* Source material:
(* ===== verification/Hashing.v ===== *)
(** * Hashing: the digests the code takes from Crypto++

    SHA-256 and RIPEMD-160 come from a third-party library; they are the
    operations of the class [HashFns], which promises the size of a digest and
    nothing else.  [getSha256], [getHash256] and [getHash160] of
    cppForSwig/BtcUtils.h are built on them. *)

From S2P Require Import Prelude.

Class HashFns := {
  sha256 : list byte -> list byte;
  ripemd160 : list byte -> list byte;
  zlen_sha256 l : zlen (sha256 l) = 32;
  zlen_ripemd160 l : zlen (ripemd160 l) = 20;
}.

Section hashing.
Context `{HashFns}.

Definition getSha256 (bd : list byte) : list byte := sha256 bd.

(** Two rounds: the second digests the 32 bytes of the first. *)
Definition getHash256 (strToHash : list byte) : list byte := sha256 (sha256 strToHash).

Definition getHash160 (strToHash : list byte) : list byte := ripemd160 (sha256 strToHash).

Lemma zlen_getHash256 l : zlen (getHash256 l) = 32.
Proof. apply zlen_sha256. Qed.

Lemma zlen_getHash160 l : zlen (getHash160 l) = 20.
Proof. apply zlen_ripemd160. Qed.
End hashing.
#[export] Hint Rewrite @zlen_sha256 @zlen_ripemd160 @zlen_getHash256 @zlen_getHash160 : zlen.

(** [BtcUtils::EmptyHash_]: 32 zero bytes; [BadAddress_]: 20 zero bytes. *)
Definition EmptyHash : list byte := replicate 32 (z2b 0).
Definition BadAddress : list byte := replicate 20 (z2b 0).

(** A concrete digest of the right sizes, for running the model: a polynomial
    of the input bytes. *)
Definition toy_poly (l : list byte) : Z := foldl (fun acc b => acc * 257 + b2z b + 1) 5381 l.
Definition toy_hashes : HashFns :=
  {| sha256 l := le_bytes 32 (toy_poly l);
     ripemd160 l := le_bytes 20 (toy_poly l);
     zlen_sha256 l := zlen_le_bytes 32 (toy_poly l);
     zlen_ripemd160 l := zlen_le_bytes 20 (toy_poly l) |}.
(* ===== verification/Merkle.v ===== *)
(** * Merkle: bit vectors, merkle trees and partial merkle trees

    [PackBits], [UnpackBits], [calculateMerkleTree] and [calculateMerkleRoot] of
    cppForSwig/BtcUtils.h, and the class [PartialMerkleTree] of
    cppForSwig/PartialMerkle.h. *)

From S2P Require Import Prelude BinaryData BinaryIO Hashing.

(** ** Bit vectors *)

(** [out[i/8] |= (1<<(7-i%8))] for every set bit, from index [i]. *)
Fixpoint PackBits_loop (vectBool : list bool) (i : nat) (out : list byte) : list byte :=
  match vectBool with
  | [] => out
  | b :: vectBool =>
      let out' := if b
        then alter (fun o => z2b (Z.lor (b2z o) (Z.shiftl 1 (7 - Z.of_nat i mod 8)))) (i / 8)%nat out
        else out in
      PackBits_loop vectBool (S i) out'
  end.

Definition PackBits (vectBool : list bool) : list byte :=
  PackBits_loop vectBool 0 (replicate ((length vectBool + 7) / 8) (z2b 0)).

Fixpoint UnpackBits_loop (bits : list byte) (n i : nat) : result (list bool) :=
  match n with
  | O => Ok []
  | S n =>
      b ← at_ bits (Z.of_nat (i / 8)%nat);
      let bit := wrap 8 (Z.land (b2z b) (Z.shiftl 1 (7 - Z.of_nat i mod 8))) in
      rest ← UnpackBits_loop bits n (S i);
      Ok ((0 <? bit) :: rest)
  end.

Definition UnpackBits (bits : list byte) (nBits : Z) : result (list bool) :=
  UnpackBits_loop bits (Z.to_nat nBits) 0.

(** ** The full merkle tree *)
Section merkle.
Context `{HashFns}.

(** [copyTo(ptr, 32)]: 32 bytes are copied whatever the size of the source. *)
Definition copyTo32 (h : list byte) : result (list byte) := raw_read h 0 32.

(** [merkleTree[i]] of a vector of byte strings. *)
Definition tree_at (merkleTree : list (list byte)) (i : nat) : result (list byte) :=
  match merkleTree !! i with Some h => Ok h | None => Err UB end.

Definition tree_set (merkleTree : list (list byte)) (i : nat) (h : list byte)
    : result (list (list byte)) :=
  if bool_decide (i < length merkleTree)%nat then Ok (<[i := h]> merkleTree) else Err UB.

(** The inner loop: [n] nodes of the next level from index [j]. *)
Fixpoint merkle_inner (thisLevelStart nextLevelStart levelSize n j : nat)
    (merkleTree : list (list byte)) : result (list (list byte)) :=
  match n with
  | O => Ok merkleTree
  | S n =>
      h1 ← tree_at merkleTree
             (if bool_decide (j < levelSize / 2)%nat then (thisLevelStart + 2 * j)%nat
              else (nextLevelStart - 1)%nat);
      h2 ← tree_at merkleTree
             (if bool_decide (j < levelSize / 2)%nat then (thisLevelStart + 2 * j + 1)%nat
              else (nextLevelStart - 1)%nat);
      half1 ← copyTo32 h1;
      half2 ← copyTo32 h2;
      tree' ← tree_set merkleTree (nextLevelStart + j) (getHash256 (half1 ++ half2));
      merkle_inner thisLevelStart nextLevelStart levelSize n (S j) tree'
  end.

(** The outer loop; [fuel] bounds the number of levels. *)
Fixpoint merkle_outer (fuel thisLevelStart nextLevelStart levelSize : nat)
    (merkleTree : list (list byte)) : result (list (list byte)) :=
  if bool_decide (levelSize ≤ 1)%nat then Ok (take nextLevelStart merkleTree)
  else
    match fuel with
    | O => Err LogicError
    | S fuel =>
        tree' ← merkle_inner thisLevelStart nextLevelStart levelSize ((levelSize + 1) / 2) 0 merkleTree;
        let levelSize' := ((levelSize + 1) / 2)%nat in
        merkle_outer fuel nextLevelStart (nextLevelStart + levelSize') levelSize' tree'
    end.

Definition calculateMerkleTree (txhashlist : list (list byte)) : result (list (list byte)) :=
  let numTx := length txhashlist in
  merkle_outer numTx 0 numTx numTx (txhashlist ++ replicate (2 * numTx) []).

Definition calculateMerkleRoot (txhashlist : list (list byte)) : result (list byte) :=
  mtree ← calculateMerkleTree txhashlist;
  if bool_decide (length mtree = 0)%nat then Err UB else tree_at mtree (length mtree - 1).

(** ** The partial merkle tree *)

(** [MerkleNode]; the null pointers are [NLeaf] (both null) and the missing
    right child of [NInner].  An inner node always has its left child. *)
Inductive MerkleNode : Type :=
  | NLeaf (nodeHash_ : list byte) (isOnPath_ : bool)
  | NInner (nodeHash_ : list byte) (isOnPath_ : bool)
           (ptrLeft_ : MerkleNode) (ptrRight_ : option MerkleNode).

Definition node_hash (n : MerkleNode) : list byte :=
  match n with NLeaf h _ => h | NInner h _ _ _ => h end.
Definition node_on_path (n : MerkleNode) : bool :=
  match n with NLeaf _ p => p | NInner _ p _ _ => p end.
Definition node_is_leaf (n : MerkleNode) : bool :=
  match n with NLeaf _ _ => true | NInner _ _ _ _ => false end.

(** [recurseCalcHash]: a cached hash is returned; a leaf without one
    dereferences its null left pointer. *)
Fixpoint recurseCalcHash (node : MerkleNode) : result (list byte) :=
  match node with
  | NLeaf h _ => if zlen h =? 0 then Err UB else Ok h
  | NInner h _ l r =>
      if negb (zlen h =? 0) then Ok h
      else
        left ← recurseCalcHash l;
        lhalf ← copyTo32 left;
        rhalf ← match r with
                | Some r => rh ← recurseCalcHash r; copyTo32 rh
                | None => copyTo32 left
                end;
        Ok (getHash256 (lhalf ++ rhalf))
  end.

(** One pass of the [while] loop of [createTreeNodes]: pairs of the lower level
    become nodes of the upper one; [withHashes] says that hashes were given. *)
Fixpoint createLevel (withHashes : bool) (levelLower : list MerkleNode)
    : result (list MerkleNode) :=
  match levelLower with
  | [] => Ok []
  | l :: rest =>
      let '(r, rest') := match rest with
                         | [] => (None, [])
                         | r :: rest' => (Some r, rest')
                         end in
      let onPath := node_on_path l || match r with Some r => node_on_path r | None => false end in
      let blank := NInner [] onPath l r in
      h ← (if withHashes then recurseCalcHash blank else Ok []);
      upper ← match rest with
              | [] => Ok []
              | _ :: rest' => createLevel withHashes rest'
              end;
      Ok (NInner h onPath l r :: upper)
  end.

Fixpoint createTree_loop (fuel : nat) (withHashes : bool) (levelLower : list MerkleNode)
    : result MerkleNode :=
  match levelLower with
  | [] => Err UB
  | [root] => Ok root
  | _ =>
      match fuel with
      | O => Err LogicError
      | S fuel =>
          levelUpper ← createLevel withHashes levelLower;
          createTree_loop fuel withHashes levelUpper
      end
  end.
(** The shift of [shr_fexp]: the mantissa stays at or above zero, positive if
    the exponent allows it, and the exponent reaches the smallest one. *)
Lemma shr_fexp_spec m e l : 0 <= m ->
  let '(mrs, e') := shr_fexp 53 1024 m e l in
  0 <= shr_m mrs /\ -1074 <= e' /\ (-1074 <= e -> 0 < m -> 0 < shr_m mrs).
Proof.
  intros Hm. unfold shr_fexp, shr.
  set (n := fexp 53 1024 (Zdigits2 m + e) - e).
  assert (-1074 <= e + n) as Hn by (unfold n, fexp, emin; lia).
  assert (shr_m (shr_record_of_loc m l) = m) as Em by (by destruct l as [|[]]).
  destruct n as [|p|p] eqn:Ep.
  - rewrite Em. lia.
  - destruct (iter_shr_m p (shr_record_of_loc m l)) as [E H0]; [lia|].
    split; [done|]. split; [done|]. intros He Hm'. rewrite E, Em.
    assert (Z.pos p = Zdigits2 m - 53) as Hp by (unfold n, fexp, emin in Ep; lia).
    apply Z.div_str_pos. split; [by apply Z.pow_pos_nonneg|].
    destruct m as [|m|m]; [lia| |lia]. simpl Zdigits2 in Hp.
    transitivity (2 ^ (Z.pos (digits2_pos m) - 1)); [|apply digits2_pos_lower].
    apply Z.pow_le_mono_r; lia.
  - rewrite Em. lia.
Qed.

Lemma round_nearest_even_spec m l : m <= round_nearest_even m l <= m + 1.
Proof. destruct l as [|[]]; simpl; try case_match; lia. Qed.

Lemma binary_round_aux_spec m e l : 0 <= m ->
  dbl_nonneg (binary_round_aux 53 1024 false m e l) /\
  (-1074 <= e -> 0 < m -> dbl_pos (binary_round_aux 53 1024 false m e l)).
Proof.
  intros Hm. unfold binary_round_aux.
  pose proof (shr_fexp_spec m e l Hm) as H1. destruct (shr_fexp 53 1024 m e l) as [mrs e1].
  destruct H1 as (H1 & He1 & Hp1).
  pose proof (round_nearest_even_spec (shr_m mrs) (loc_of_shr_record mrs)) as Hr.
  pose proof (shr_fexp_spec (round_nearest_even (shr_m mrs) (loc_of_shr_record mrs)) e1 loc_Exact)
    as H2.
  destruct (shr_fexp 53 1024 _ e1 loc_Exact) as [mrs2 e2]. destruct H2 as (H2 & He2 & Hp2); [lia|].
  destruct (shr_m mrs2) as [|p|p]; [|destruct (e2 <=? 1024 - 53)|lia].
  - split; [by left|]. lia.
  - split; [right|intros _ _]; exact He2.
  - split; [right|intros _ _]; exact I.
Qed.

Lemma binary_round_pos m e : -1074 <= e -> dbl_pos (binary_round 53 1024 false m e).
Proof.
  intros He. unfold binary_round, shl_align.
  set (f := fexp 53 1024 (Z.pos (digits2_pos m) + e)).
  assert (-1074 <= f) by (unfold f, fexp, emin; lia).
  destruct (f - e) as [|p|p]; apply binary_round_aux_spec; lia.
Qed.

Lemma dadd_pos a b : dbl_pos a -> dbl_nonneg b -> dbl_pos (dadd a b).
Proof.
  intros Ha [->|Hb]; [by destruct a as [|[]| |[]]|].
  destruct a as [|[]| |[] m1 e1], b as [|[]| |[] m2 e2]; try done.
  cbn -[binary_round Z.min] in *. by apply binary_round_pos, Z.min_glb.
Qed.

Lemma dbl_of_uint_nonneg z : 0 <= z -> dbl_nonneg (dbl_of_uint z).
Proof.
  intros. destruct z as [|p|p]; [by left| |lia]. right. by apply binary_round_pos.
Qed.

Lemma dmul_nonneg m e d : dbl_nonneg d -> dbl_nonneg (dmul d (S754_finite false m e)).
Proof.
  intros [->|H]; [by left|]. destruct d as [|[]| |[] m1 e1]; try done; [by right|].
  apply binary_round_aux_spec. lia.
Qed.

Lemma ddiv_core_nonneg m1 e1 m2 e2 :
  dbl_nonneg (ddiv (S754_finite false m1 e1) (S754_finite false m2 e2)).
Proof.
  unfold ddiv, SFdiv. destruct (SFdiv_core_binary _ _ _ _ _ _) as [[q e'] l] eqn:E.
  apply binary_round_aux_spec. revert E. unfold SFdiv_core_binary.
  set (m' := match _ with Zpos _ => _ | Z0 => _ | Zneg _ => _ end).
  assert (0 <= m') as Hm' by (unfold m'; case_match; rewrite ?Z.shiftl_nonneg; lia).
  pose proof (Z.div_pos m' (Z.pos m2) Hm' eq_refl) as Hq. unfold Z.div in Hq.
  destruct (Z.div_eucl m' (Z.pos m2)) as [q' r]. by intros [= <- <- <-].
Qed.

Lemma ddiv_finite_nonneg m e d : dbl_nonneg d -> dbl_nonneg (ddiv (S754_finite false m e) d).
Proof.
  intros [->|H]; [by right|]. destruct d as [|[]| |[] m1 e1]; try done; [by left|].
  apply ddiv_core_nonneg.
Qed.

Lemma ddiv_by_nonneg m e d : dbl_nonneg d -> dbl_nonneg (ddiv d (S754_finite false m e)).
Proof.
  intros [->|H]; [by left|]. destruct d as [|[]| |[] m1 e1]; try done; [by right|].
  apply ddiv_core_nonneg.
Qed.

Lemma iter_nonneg (f : double -> double) n d :
  (forall x, dbl_nonneg x -> dbl_nonneg (f x)) -> dbl_nonneg d -> dbl_nonneg (Nat.iter n f d).
Proof. intros Hf Hd. induction n; simpl; auto. Qed.

Lemma dbl_256 : dbl_of_uint 256 = S754_finite false 4503599627370496 (-44).
Proof. reflexivity. Qed.
Lemma dbl_65535 : dbl_of_uint 65535 = S754_finite false 9007061815787520 (-37).
Proof. reflexivity. Qed.

(** The difficulty a header announces is never negative, whatever its bits. *)
Lemma convertDiffBitsToDouble_nonneg bits d :
  convertDiffBitsToDouble bits = Ok d -> dbl_nonneg d.
Proof.
  unfold convertDiffBitsToDouble. rewrite dbl_256, dbl_65535.
  intros H. apply result_bind_Ok in H as (bs & _ & H). apply Ok_inj in H as <-.
  apply iter_nonneg; [intros x Hx; by apply ddiv_by_nonneg|].
  apply iter_nonneg; [intros x Hx; by apply dmul_nonneg|].
  apply ddiv_finite_nonneg, dbl_of_uint_nonneg, Z.land_nonneg. lia.
Qed.
End rounding.

(** ** Properties *)

(** The bytes of a header by field. *)
Record HeaderBytes := mkHeaderBytes {
  hb_version : list byte;
  hb_prev : list byte;
  hb_root : list byte;
  hb_time : list byte;
  hb_bits : list byte;
  hb_nonce : list byte;
}.

Definition hb_ok (b : HeaderBytes) : Prop :=
  zlen (hb_version b) = 4 /\ zlen (hb_prev b) = 32 /\ zlen (hb_root b) = 32 /\
  zlen (hb_time b) = 4 /\ zlen (hb_bits b) = 4 /\ zlen (hb_nonce b) = 4.

Definition hb_bytes (b : HeaderBytes) : list byte :=
  hb_version b ++ hb_prev b ++ hb_root b ++ hb_time b ++ hb_bits b ++ hb_nonce b.
(** ** Duplicate ids *)

(** The list of a height as [putBareHeader] builds it: the ids are 0, 1, ... in
    some order, and the preferred one is among them or unset. *)
Record list_ok (l : list (Z * list byte)) (p : Z) : Prop := {
  lo_ids : map fst l ≡ₚ seqZ 0 (zlen l);
  lo_hashes : Forall (fun e => zlen e.2 = 32) l;
  lo_size : zlen l <= 128;
  lo_preferred : p = UINT8_MAX \/ 0 <= p < zlen l;
}.

Section ids.
Implicit Types (l : list (Z * list byte)) (p : Z).

Lemma list_ok_ids l p d : list_ok l p -> d ∈ map fst l <-> 0 <= d < zlen l.
Proof. intros H. rewrite (lo_ids _ _ H), elem_of_seqZ. lia. Qed.

Lemma list_ok_entries l p : list_ok l p -> entries_ok l.
Proof.
  intros H. split.
  - pose proof (lo_hashes _ _ H) as Hh. rewrite Forall_forall in Hh |- *. intros e He.
    split; [|by apply Hh]. assert (e.1 ∈ map fst l) as Hi by (by apply list_elem_of_fmap_2).
    apply (list_ok_ids _ _ _ H) in Hi. pose proof (lo_size _ _ H). lia.
  - rewrite (lo_ids _ _ H). apply NoDup_seqZ.
Qed.

Lemma list_ok_perm l l' p : l ≡ₚ l' -> list_ok l p -> list_ok l' p.
Proof.
  intros Hp [H1 H2 H3 H4]. assert (zlen l' = zlen l) as E by (unfold zlen; by rewrite Hp).
  split; rewrite ?E; [|by rewrite <- Hp|done..].
  assert (map fst l ≡ₚ map fst l') as <- by (by apply Permutation_map). done.
Qed.

Lemma list_ok_nil : list_ok [] UINT8_MAX.
Proof. split; [done|done|done|by left]. Qed.

Lemma list_ok_preferred l p d : list_ok l p -> 0 <= d < zlen l -> list_ok l d.
Proof. intros [] Hd. split; try done. by right. Qed.

Lemma list_ok_snoc l p hash : list_ok l p -> zlen l < 128 -> zlen hash = 32 ->
  list_ok (l ++ [(zlen l, hash)]) p.
Proof.
  intros [H1 H2 H3 H4] Hl Hh. pose proof (zlen_nonneg l).
  assert (zlen (l ++ [(zlen l, hash)]) = zlen l + 1) as E by (autorewrite with zlen; lia).
  split; rewrite ?E; [| |lia|destruct H4; [by left|right; lia]].
  - rewrite map_app, H1. simpl. rewrite seqZ_app by lia. apply Permutation_app_head.
    rewrite seqZ_cons by lia. simpl. by rewrite Z.add_0_l.
  - apply Forall_app. split; [done|]. by repeat constructor.
Qed.
(** The effect of [setValidDupIDForHeight]. *)
Definition valid_dup (overwrite : bool) (dup : Z) (old : option Z) : Z :=
  match old with
  | Some d => if negb overwrite && negb (d =? UINT8_MAX) then d else dup
  | None => dup
  end.

Lemma setValidDup_ok db h dup ow : map_ordered (validDupByHeight_ db) -> exists m,
  setValidDupIDForHeight h dup ow db = Ok (tt, mkLMDB (headers_ db) m) /\ map_ordered m /\
  forall j, map_find j m = if decide (j = h) then Some (valid_dup ow dup (map_find h (validDupByHeight_ db)))
                           else map_find j (validDupByHeight_ db).
Proof.
  intros Ho. unfold setValidDupIDForHeight. eexists. split; [reflexivity|].
  destruct (map_find h (validDupByHeight_ db)) as [d|] eqn:E; simpl.
  - rewrite E. simpl. destruct (negb ow && negb (d =? UINT8_MAX)) eqn:Eb.
    + split; [done|]. intros j. case_decide; [by subst|done].
    + split; [by apply map_put_ordered|]. intros j. by rewrite map_find_put.
  - rewrite map_find_put_eq. simpl. rewrite andb_false_r.
    split; [by apply map_put_ordered, map_put_ordered|]. intros j.
    rewrite !map_find_put by (try apply map_put_ordered; done). by case_decide.
Qed.

Definition sdbi_set_top (i : StoredDBInfo) (top : Z) : StoredDBInfo :=
  mkSDBI (magic_ i) top (metaHash_ i) (topScannedBlkHash_ i) (appliedToHgt_ i) (armoryVer_ i) (armoryType_ i).

Lemma putStoredDBInfo_ok db i : sdbi_ok i -> putStoredDBInfo i 0 db =
  Ok (tt, mkLMDB (db_insert info_key (sdbi_serialize i) (headers_ db)) (validDupByHeight_ db)).
Proof.
  intros Hi. unfold putStoredDBInfo, sdbi_isInitialized. by rewrite (di_magic _ Hi).
Qed.

(** ** [putBareHeader] *)

(** What can be put: a complete header with a height, under the hash of its bytes. *)
Definition can_put (s : StoredHeader) : Prop :=
  sbh_ok (setKeyData (sbh_blockHeight s) 0 s) /\ sbh_thisHash s = getHash256 (sbh_dataCopy s).

Lemma can_put_key s dup : can_put s -> 0 <= dup < 128 -> sbh_ok (setKeyData (sbh_blockHeight s) dup s).
Proof. intros [[? [? _] ? ? ? ? ?] _] Hd. by split. Qed.

Record put_rel db db' (s : StoredHeader) (l : list (Z * list byte)) (p dup : Z) (upd : bool) : Prop := {
  pr_list : exists l', l' ≡ₚ (if decide (listed (sbh_thisHash s) l) then l else l ++ [(dup, sbh_thisHash s)]) /\
    list_at db' (sbh_blockHeight s) l'
      (if sbh_isMainBranch s && (upd || bool_decide (l = [])) then dup else p) /\
    (dup, sbh_thisHash s) ∈ l';
  pr_new : ~ listed (sbh_thisHash s) l -> dup = zlen l;
  pr_header : header_at db' (sbh_thisHash s) (sbh_stored (setKeyData (sbh_blockHeight s) dup s) false);
  pr_lists h l1 p1 : h ≠ sbh_blockHeight s -> is_uint 32 h -> list_at db h l1 p1 -> list_at db' h l1 p1;
  pr_headers k s1 : k ≠ sbh_thisHash s -> header_at db k s1 -> header_at db' k s1;
  pr_valid h : map_find h (validDupByHeight_ db') =
    if sbh_isMainBranch s && (h =? sbh_blockHeight s)
    then Some (valid_dup upd dup (map_find h (validDupByHeight_ db)))
    else map_find h (validDupByHeight_ db);
  pr_ordered : map_ordered (validDupByHeight_ db');
}.

(** The last step: the ids in memory and the height of the top in the info. *)
Definition put_main (isMain : bool) (height dup : Z) (upd updSDBI : bool) : Db () :=
  if isMain then
    _ ← setValidDupIDForHeight height dup upd;
    if updSDBI then
      sdbiH ← getStoredDBInfo 0;
      if topBlkHgt_ sdbiH <=? height then putStoredDBInfo (sdbi_set_top sdbiH height) 0 else mret tt
    else mret tt
  else mret tt.

Lemma sdbi_set_top_ok i top : sdbi_ok i -> is_uint 32 top -> sdbi_ok (sdbi_set_top i top).
Proof. intros [] ?. by split. Qed.

Lemma put_main_ok db i isMain height dup upd updSDBI : info_at db i -> is_uint 32 height ->
  map_ordered (validDupByHeight_ db) -> exists db',
  put_main isMain height dup upd updSDBI db = Ok (tt, db') /\
  info_at db' (if isMain && updSDBI && (topBlkHgt_ i <=? height) then sdbi_set_top i height else i) /\
  (forall k, k ≠ info_key -> value_at db' k = value_at db k) /\ map_ordered (validDupByHeight_ db') /\
  forall j, map_find j (validDupByHeight_ db') =
    if isMain && (j =? height) then Some (valid_dup upd dup (map_find j (validDupByHeight_ db)))
    else map_find j (validDupByHeight_ db).
Proof.
  intros Hi Hh Ho. unfold put_main. destruct isMain; simpl andb; cbv iota; [|by exists db].
  destruct (setValidDup_ok db height dup upd Ho) as (m & Hset & Hm & Hfind).
  rewrite (db_bind_ok _ _ _ _ _ Hset).
  assert (forall j, map_find j m = if j =? height then
    Some (valid_dup upd dup (map_find j (validDupByHeight_ db))) else map_find j (validDupByHeight_ db)) as Hf.
  { intros j. rewrite Hfind. destruct (Z.eqb_spec j height) as [->|]; [by rewrite decide_True|].
    by rewrite decide_False. }
  assert (info_at (mkLMDB (headers_ db) m) i) as Hi' by done.
  destruct updSDBI; [|by exists (mkLMDB (headers_ db) m)].
  rewrite (db_bind_ok _ _ _ _ _ (getStoredDBInfo_ok _ i Hi')).
  destruct (topBlkHgt_ i <=? height) eqn:Et; [|by exists (mkLMDB (headers_ db) m)].
  pose proof (sdbi_set_top_ok i height (proj1 Hi) Hh) as Hok.
  rewrite putStoredDBInfo_ok by done. eexists. split; [reflexivity|]. split.
  - split; [done|]. rewrite value_at_put. by rewrite decide_True.
  - split; [|done]. intros k Hk. rewrite value_at_put. by rewrite decide_False.
Qed.
Definition organize_ (force : bool) : Chain ReorganizationState :=
  prevTop ← top;
  branch ← organizeChain recursion_depth force;
  newTop ← top;
  mret (mkReorg (bool_decide (branch = None)) (negb (bool_decide (prevTop = newTop)))
          prevTop newTop branch).

Definition organize : Chain ReorganizationState := organize_ false.
Definition forceOrganize : Chain ReorganizationState := organize_ true.

(** [while (!bh->isMainBranch())]; every round goes to a parent, and without a
    cycle of parents there are at most as many as headers. *)
Fixpoint find_main (fuel : nat) (bh : Ptr) : Chain Ptr :=
  h ← deref bh;
  if isMainBranch_ h then mret bh
  else
    match fuel with
    | O => chain_throw UB
    | S fuel =>
        prevHash ← chain_of (getPrevHash h);
        bh ← getHeaderByHash prevHash;
        find_main fuel bh
    end.

Definition findReorgPointFromBlock (blkHash : HashString) : Chain ReorganizationState :=
  bh ← getHeaderByHash blkHash;
  n ← chain_get (fun bc => length (headerMap_ bc));
  found ← find_main n bh;
  newTop ← top;
  mret (if bool_decide (found = bh) then mkReorg true false bh newTop None
        else mkReorg false false bh newTop found).

(** ** Tables derived from the headers *)

Fixpoint mapIDs_loop (l : list (Z * Ptr)) (resultMap : stdmap Z (stdmap Z ())) : Chain (stdmap Z (stdmap Z ())) :=
  match l with
  | [] => mret resultMap
  | (_, p) :: l =>
      h ← deref p;
      let s := default [] (map_find (blkFileNum_ h) resultMap) in
      mapIDs_loop l (map_put (blkFileNum_ h) (set_insert (uniqueID_ h) s) resultMap)
  end.

Definition mapIDsPerBlockFile : Chain (stdmap Z (stdmap Z ())) :=
  ids ← chain_get headersById_; mapIDs_loop ids [].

* Work required:
Reproduce the listing word for word from its first line up to and including the line with "From S2P Require Import Prelude.". Give no other lines.

* Answer:
(* ===== verification/Hashing.v ===== *)
(** * Hashing: the digests the code takes from Crypto++

    SHA-256 and RIPEMD-160 come from a third-party library; they are the
    operations of the class [HashFns], which promises the size of a digest and
    nothing else.  [getSha256], [getHash256] and [getHash160] of
    cppForSwig/BtcUtils.h are built on them. *)

From S2P Require Import Prelude.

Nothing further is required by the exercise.